* _Exercise_: Which of the lines below holds the string "integers"? Copy every line that does.

(Items listed in a dataset)
= Beginning of Section =

(** * gst-deepspeech: the segmentation and dispatch engine of [gstdeepspeech.cc]

    A shallow embedding of the GStreamer element [deepspeech]:
    the energy loop and the silence gate of [gst_deepspeech_chain], the
    end-of-stream branch of [gst_deepspeech_sink_event], the worker
    [run_model_async] with [gst_deepspeech_message_new], and the interleaving
    of the workers of the thread pool around the global [mutex]. *)

From Stdlib Require Import Strings.String Strings.Byte.
From Stdlib Require Import ZArith QArith List Bool Lia Permutation.
Import ListNotations.
Open Scope Z_scope.

(* ===================================================================== *)
(** ** The part of the GStreamer buffer API the element calls *)
(* ===================================================================== *)

Module Gst.

(** [GstClockTime] is a [guint64]; [GST_CLOCK_TIME_NONE] is its all-ones
    value. *)
Definition GstClockTime := Z.
Definition GST_CLOCK_TIME_NONE : GstClockTime := 2 ^ 64 - 1.

(** A [GstBuffer] as the element sees it: the presentation timestamp
    ([GST_BUFFER_TIMESTAMP]), the duration ([GST_BUFFER_DURATION]) and the
    bytes of its memory, in order. *)
Record GstBuffer : Type := mkBuffer {
  timestamp : GstClockTime;
  duration  : GstClockTime;
  data      : list byte
}.

(** [gst_buffer_new ()]: a buffer without memory; its timestamp and
    duration are initialised to [GST_CLOCK_TIME_NONE]. *)
Definition gst_buffer_new : GstBuffer :=
  {| timestamp := GST_CLOCK_TIME_NONE;
     duration  := GST_CLOCK_TIME_NONE;
     data      := [] |}.

(** [gst_buffer_get_size (b)]: the total number of bytes of the memory. *)
Definition gst_buffer_get_size (b : GstBuffer) : Z :=
  Z.of_nat (length (data b)).

(** [gst_buffer_append (buf1, buf2)]: appends all the memory of [buf2] to
    [buf1] and returns [buf1]; the result holds the concatenation of the
    two memories.  The call only moves memory: the returned buffer is
    [buf1] itself, with the timestamp and duration [buf1] had.  The element
    takes a reference on [buf2] first ([gst_buffer_ref]), so the library
    works on a copy of [buf2] and leaves the caller's buffer as it was. *)
Definition gst_buffer_append (buf1 buf2 : GstBuffer) : GstBuffer :=
  {| timestamp := timestamp buf1;
     duration  := duration buf1;
     data      := data buf1 ++ data buf2 |}.

(** [gst_buffer_copy_deep (b)]: a copy of [b], timestamps and memory
    included. *)
Definition gst_buffer_copy_deep (b : GstBuffer) : GstBuffer :=
  {| timestamp := timestamp b;
     duration  := duration b;
     data      := data b |}.

End Gst.
Import Gst.

(* ===================================================================== *)
(** ** [gdouble] arithmetic of the energy loop *)
(* ===================================================================== *)

(** The loop of [gst_deepspeech_chain] computes in [gdouble] (IEEE 754
    binary64, round to nearest even) on values that are non-negative
    integers: squares of 16-bit samples and their running sum.  Such a
    double is written as the integer it holds, and the rounding of the
    operations is written out. *)
Module Double.

(** The nearest binary64 value of a non-negative integer [z]: integers
    below [2^53] are representable; above, the 53 leading bits are kept
    and the rest is rounded to nearest, ties to even. *)
Definition round (z : Z) : Z :=
  if z <? 2 ^ 53 then z
  else
    let e := Z.log2 z - 52 in
    let q := Z.shiftr z e in
    let r := z - Z.shiftl q e in
    let half := 2 ^ (e - 1) in
    if r <? half then Z.shiftl q e
    else if half <? r then Z.shiftl (q + 1) e
    else if Z.even q then Z.shiftl q e
    else Z.shiftl (q + 1) e.

Definition add (x y : Z) : Z := round (x + y).
Definition mul (x y : Z) : Z := round (x * y).

End Double.

(* ===================================================================== *)
(** ** Energy of a buffer (the loop of [gst_deepspeech_chain]) *)
(* ===================================================================== *)

(** [in[j]] for the [gint16 *] view of the mapped bytes (S16LE caps). *)
Definition gint16_of_bytes (lo hi : byte) : Z :=
  let u := Z.of_N (Byte.to_N lo) + 256 * Z.of_N (Byte.to_N hi) in
  if u <? 32768 then u else u - 65536.

(** The values of a [gint16]. *)
Definition is_gint16 (s : Z) : Prop := - 32768 <= s <= 32767.

(** The samples [in[0] .. in[info.size/2 - 1]]; a trailing odd byte is not
    read.  The counter [j] is a [guint]: the embedding reads buffers of fewer
    than [2^32] samples. *)
Fixpoint samples (bytes : list byte) : list Z :=
  match bytes with
  | lo :: hi :: rest => gint16_of_bytes lo hi :: samples rest
  | _ => []
  end.

(** The loop state [(squaresum, peaksquare)]. *)
Definition energy_step (st : Z * Z) (s : Z) : Z * Z :=
  let square := Double.mul s s in
  let peaksquare := if snd st <? square then square else snd st in
  (Double.add (fst st) square, peaksquare).

Definition energy_loop (ins : list Z) : Z * Z :=
  fold_left energy_step ins (0, 0).

(** [normalizer = (gdouble) (G_GINT64_CONSTANT(1) << 30)] *)
Definition normalizer : Z := Z.shiftl 1 30.

(** A double [x / normalizer] with [x] an integer-valued double: the
    division by a power of two is exact. *)
Definition normalized (x : Z) : Q := inject_Z x / inject_Z normalizer.

Definition squaresum (b : GstBuffer) : Z := fst (energy_loop (samples (data b))).
Definition peaksquare (b : GstBuffer) : Z := snd (energy_loop (samples (data b))).

(** [ncs = squaresum / normalizer] and [nps = peaksquare / normalizer]. *)
Definition ncs (b : GstBuffer) : Q := normalized (squaresum b).
Definition nps (b : GstBuffer) : Q := normalized (peaksquare b).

= End of Section =

* _Output for this task_:
    integers: squares of 16-bit samples and their running sum.  Such a
(** The nearest binary64 value of a non-negative integer [z]: integers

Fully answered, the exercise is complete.